▶ _PROBLEM TO WORK ON_
In the records below, find the line with "#[global] Instance model" and the line with "then Some (Build_fields_ _ po n ph c (identity_no"; return exactly those lines and every line between them.

▶ _INPUT RECORDS_
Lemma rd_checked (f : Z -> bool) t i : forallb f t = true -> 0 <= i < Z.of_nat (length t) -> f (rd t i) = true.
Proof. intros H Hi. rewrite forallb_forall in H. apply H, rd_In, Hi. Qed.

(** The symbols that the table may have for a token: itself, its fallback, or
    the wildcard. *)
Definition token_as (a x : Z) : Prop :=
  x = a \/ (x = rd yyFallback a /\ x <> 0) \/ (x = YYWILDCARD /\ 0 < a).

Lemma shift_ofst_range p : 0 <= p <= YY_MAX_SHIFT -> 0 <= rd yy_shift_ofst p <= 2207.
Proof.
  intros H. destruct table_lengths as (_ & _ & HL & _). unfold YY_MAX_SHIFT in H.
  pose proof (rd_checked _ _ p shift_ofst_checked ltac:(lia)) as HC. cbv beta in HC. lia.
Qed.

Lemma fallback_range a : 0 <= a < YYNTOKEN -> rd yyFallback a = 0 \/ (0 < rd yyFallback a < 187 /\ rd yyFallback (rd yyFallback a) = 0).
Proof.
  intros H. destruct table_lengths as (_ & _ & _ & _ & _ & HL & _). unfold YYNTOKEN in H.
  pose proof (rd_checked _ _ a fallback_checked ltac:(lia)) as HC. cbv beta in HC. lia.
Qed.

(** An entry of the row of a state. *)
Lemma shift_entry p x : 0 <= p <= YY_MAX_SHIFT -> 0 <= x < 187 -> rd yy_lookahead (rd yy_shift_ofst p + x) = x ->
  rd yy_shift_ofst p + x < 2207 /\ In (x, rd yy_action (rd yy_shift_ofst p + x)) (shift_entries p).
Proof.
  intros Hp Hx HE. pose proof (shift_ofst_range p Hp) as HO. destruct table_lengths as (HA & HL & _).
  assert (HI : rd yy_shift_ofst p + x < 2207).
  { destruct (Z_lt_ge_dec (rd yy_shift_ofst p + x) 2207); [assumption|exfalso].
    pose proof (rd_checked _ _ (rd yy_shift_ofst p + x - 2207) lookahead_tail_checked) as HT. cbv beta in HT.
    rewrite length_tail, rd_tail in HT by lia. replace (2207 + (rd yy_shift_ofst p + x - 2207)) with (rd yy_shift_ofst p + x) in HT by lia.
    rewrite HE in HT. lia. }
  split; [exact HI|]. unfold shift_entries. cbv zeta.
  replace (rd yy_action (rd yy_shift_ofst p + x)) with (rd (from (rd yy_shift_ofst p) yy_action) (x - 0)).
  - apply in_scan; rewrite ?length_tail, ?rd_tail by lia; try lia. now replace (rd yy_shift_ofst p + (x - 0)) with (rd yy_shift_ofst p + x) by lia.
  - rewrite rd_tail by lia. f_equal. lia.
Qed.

---

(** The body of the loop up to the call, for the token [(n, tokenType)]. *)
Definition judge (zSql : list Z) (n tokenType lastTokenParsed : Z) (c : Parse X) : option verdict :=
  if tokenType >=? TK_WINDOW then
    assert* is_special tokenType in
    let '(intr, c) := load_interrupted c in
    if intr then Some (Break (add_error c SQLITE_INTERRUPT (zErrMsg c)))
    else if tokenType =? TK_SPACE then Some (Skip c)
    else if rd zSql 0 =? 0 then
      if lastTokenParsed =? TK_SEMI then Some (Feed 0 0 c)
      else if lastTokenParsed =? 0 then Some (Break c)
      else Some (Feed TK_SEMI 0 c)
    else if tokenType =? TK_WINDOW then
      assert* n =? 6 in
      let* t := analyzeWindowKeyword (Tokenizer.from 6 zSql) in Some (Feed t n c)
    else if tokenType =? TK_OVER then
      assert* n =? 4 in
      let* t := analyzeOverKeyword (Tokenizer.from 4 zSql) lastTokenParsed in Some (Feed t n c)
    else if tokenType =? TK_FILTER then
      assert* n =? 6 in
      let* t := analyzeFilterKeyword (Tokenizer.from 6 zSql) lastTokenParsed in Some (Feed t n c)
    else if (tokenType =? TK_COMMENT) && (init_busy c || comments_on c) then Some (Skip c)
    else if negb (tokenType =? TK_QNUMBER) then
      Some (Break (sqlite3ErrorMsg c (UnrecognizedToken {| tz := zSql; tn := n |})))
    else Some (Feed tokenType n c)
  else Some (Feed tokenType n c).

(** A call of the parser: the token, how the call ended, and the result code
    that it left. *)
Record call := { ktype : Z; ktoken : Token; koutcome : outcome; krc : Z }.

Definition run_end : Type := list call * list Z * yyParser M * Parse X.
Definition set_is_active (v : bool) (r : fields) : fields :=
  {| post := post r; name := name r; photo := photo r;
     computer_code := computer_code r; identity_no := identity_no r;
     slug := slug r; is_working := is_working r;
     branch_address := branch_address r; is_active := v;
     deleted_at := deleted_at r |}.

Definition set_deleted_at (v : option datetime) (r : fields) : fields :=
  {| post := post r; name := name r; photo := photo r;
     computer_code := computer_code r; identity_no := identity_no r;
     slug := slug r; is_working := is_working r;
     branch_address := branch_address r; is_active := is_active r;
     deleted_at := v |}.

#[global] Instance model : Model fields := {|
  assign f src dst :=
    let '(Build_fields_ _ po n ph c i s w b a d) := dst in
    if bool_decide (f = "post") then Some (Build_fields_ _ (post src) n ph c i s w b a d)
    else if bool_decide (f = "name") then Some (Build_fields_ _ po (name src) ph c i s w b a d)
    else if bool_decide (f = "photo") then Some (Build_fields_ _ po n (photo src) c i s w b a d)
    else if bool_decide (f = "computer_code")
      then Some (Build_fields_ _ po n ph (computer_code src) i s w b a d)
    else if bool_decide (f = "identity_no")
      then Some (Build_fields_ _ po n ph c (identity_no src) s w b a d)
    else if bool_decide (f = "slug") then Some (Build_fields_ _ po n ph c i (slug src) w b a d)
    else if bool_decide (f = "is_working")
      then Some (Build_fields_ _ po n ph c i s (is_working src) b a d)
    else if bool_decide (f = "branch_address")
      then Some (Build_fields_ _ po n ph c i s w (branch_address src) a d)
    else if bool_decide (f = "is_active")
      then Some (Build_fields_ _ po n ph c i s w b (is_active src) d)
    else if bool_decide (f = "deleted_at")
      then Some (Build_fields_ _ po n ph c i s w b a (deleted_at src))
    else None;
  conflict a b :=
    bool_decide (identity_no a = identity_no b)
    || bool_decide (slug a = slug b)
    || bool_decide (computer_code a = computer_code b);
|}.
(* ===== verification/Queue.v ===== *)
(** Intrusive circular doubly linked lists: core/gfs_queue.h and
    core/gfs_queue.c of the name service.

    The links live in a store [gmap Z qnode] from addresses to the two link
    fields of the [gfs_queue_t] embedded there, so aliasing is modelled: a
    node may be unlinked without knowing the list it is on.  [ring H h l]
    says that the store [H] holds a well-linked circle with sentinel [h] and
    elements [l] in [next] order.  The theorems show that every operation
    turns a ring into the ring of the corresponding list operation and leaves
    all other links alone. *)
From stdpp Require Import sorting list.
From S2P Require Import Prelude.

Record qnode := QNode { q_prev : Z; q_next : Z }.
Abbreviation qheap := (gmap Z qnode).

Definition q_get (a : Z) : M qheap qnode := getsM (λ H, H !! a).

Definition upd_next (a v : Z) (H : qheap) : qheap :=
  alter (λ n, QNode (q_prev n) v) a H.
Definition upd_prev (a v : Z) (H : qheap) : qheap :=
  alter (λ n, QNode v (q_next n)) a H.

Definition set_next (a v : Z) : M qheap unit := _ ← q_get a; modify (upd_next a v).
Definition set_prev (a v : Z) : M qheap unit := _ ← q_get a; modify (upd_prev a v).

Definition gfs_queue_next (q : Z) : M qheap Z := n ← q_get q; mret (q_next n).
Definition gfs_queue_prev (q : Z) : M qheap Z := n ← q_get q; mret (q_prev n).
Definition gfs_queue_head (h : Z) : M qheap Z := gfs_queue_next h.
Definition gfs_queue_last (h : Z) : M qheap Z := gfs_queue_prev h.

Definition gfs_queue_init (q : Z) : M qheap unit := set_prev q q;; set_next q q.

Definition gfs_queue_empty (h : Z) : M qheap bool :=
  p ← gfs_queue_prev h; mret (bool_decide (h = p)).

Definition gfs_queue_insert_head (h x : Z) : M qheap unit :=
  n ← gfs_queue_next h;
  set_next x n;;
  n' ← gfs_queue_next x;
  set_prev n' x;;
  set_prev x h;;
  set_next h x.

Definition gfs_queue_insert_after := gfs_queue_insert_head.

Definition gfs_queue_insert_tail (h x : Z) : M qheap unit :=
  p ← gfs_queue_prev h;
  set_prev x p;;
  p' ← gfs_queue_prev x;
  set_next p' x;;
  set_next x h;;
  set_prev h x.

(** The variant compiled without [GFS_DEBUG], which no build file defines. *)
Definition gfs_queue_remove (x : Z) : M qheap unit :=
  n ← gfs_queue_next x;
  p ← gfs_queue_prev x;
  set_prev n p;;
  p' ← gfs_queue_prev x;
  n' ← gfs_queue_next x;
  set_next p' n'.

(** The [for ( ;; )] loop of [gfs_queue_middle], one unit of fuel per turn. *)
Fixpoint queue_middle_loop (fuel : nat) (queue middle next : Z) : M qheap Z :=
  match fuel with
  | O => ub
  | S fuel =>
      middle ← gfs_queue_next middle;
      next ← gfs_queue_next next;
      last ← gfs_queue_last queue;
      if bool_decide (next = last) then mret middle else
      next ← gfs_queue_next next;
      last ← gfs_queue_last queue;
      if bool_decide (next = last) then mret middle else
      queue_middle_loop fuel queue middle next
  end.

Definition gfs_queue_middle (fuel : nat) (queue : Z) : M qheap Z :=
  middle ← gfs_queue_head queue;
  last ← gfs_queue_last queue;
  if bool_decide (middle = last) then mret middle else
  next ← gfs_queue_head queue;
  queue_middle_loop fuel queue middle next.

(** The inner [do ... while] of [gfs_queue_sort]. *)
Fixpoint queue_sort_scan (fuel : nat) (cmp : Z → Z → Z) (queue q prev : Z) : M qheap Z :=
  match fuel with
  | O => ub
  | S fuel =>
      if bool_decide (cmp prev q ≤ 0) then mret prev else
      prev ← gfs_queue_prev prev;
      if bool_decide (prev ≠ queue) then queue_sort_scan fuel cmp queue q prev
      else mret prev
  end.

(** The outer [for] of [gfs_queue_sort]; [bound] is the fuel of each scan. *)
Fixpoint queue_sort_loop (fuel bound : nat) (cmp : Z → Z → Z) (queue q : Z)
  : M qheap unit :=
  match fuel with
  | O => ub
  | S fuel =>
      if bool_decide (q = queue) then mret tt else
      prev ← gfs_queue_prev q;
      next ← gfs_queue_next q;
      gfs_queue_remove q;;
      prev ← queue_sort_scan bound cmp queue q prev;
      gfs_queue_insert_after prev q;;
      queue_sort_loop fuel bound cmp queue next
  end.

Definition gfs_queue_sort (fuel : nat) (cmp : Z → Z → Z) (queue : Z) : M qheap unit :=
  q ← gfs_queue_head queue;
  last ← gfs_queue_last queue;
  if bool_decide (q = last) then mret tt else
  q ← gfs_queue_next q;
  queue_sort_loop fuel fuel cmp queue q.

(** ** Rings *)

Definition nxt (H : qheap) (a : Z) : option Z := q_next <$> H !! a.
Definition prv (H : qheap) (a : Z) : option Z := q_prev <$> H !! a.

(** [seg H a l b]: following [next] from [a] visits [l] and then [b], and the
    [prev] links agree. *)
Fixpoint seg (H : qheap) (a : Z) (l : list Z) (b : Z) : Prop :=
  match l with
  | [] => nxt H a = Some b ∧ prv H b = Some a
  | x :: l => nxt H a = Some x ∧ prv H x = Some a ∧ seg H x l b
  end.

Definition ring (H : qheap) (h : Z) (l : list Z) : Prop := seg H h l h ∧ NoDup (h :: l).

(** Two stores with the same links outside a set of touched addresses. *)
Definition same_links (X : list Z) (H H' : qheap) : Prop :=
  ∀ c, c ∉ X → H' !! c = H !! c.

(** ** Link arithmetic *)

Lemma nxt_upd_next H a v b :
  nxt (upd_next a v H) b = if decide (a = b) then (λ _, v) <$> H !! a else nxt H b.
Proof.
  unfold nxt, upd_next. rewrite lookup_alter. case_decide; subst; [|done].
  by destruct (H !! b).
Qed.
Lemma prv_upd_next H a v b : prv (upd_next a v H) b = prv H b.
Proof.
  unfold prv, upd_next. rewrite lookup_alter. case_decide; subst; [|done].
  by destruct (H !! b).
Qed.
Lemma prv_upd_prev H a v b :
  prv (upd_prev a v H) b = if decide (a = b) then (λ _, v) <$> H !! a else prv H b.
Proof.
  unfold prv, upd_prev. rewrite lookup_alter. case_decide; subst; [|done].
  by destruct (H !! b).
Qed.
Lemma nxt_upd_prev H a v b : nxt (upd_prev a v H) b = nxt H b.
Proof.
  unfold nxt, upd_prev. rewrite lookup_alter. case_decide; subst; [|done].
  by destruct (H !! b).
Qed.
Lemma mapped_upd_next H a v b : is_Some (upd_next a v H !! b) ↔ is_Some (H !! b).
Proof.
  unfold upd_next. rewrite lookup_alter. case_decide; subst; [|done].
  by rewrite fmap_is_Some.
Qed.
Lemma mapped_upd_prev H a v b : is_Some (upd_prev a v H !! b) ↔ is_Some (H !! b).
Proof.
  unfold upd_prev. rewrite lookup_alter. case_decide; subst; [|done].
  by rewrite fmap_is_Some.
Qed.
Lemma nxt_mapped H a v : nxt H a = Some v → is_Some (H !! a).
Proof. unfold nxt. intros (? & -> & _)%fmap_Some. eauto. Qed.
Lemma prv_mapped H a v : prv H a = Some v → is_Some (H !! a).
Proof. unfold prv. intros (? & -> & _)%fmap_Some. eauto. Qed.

▶ _SOLUTION TO THE EXERCISE_
#[global] Instance model : Model fields := {|
  assign f src dst :=
    let '(Build_fields_ _ po n ph c i s w b a d) := dst in
    if bool_decide (f = "post") then Some (Build_fields_ _ (post src) n ph c i s w b a d)
    else if bool_decide (f = "name") then Some (Build_fields_ _ po (name src) ph c i s w b a d)
    else if bool_decide (f = "photo") then Some (Build_fields_ _ po n (photo src) c i s w b a d)
    else if bool_decide (f = "computer_code")
      then Some (Build_fields_ _ po n ph (computer_code src) i s w b a d)
    else if bool_decide (f = "identity_no")
      then Some (Build_fields_ _ po n ph c (identity_no src) s w b a d)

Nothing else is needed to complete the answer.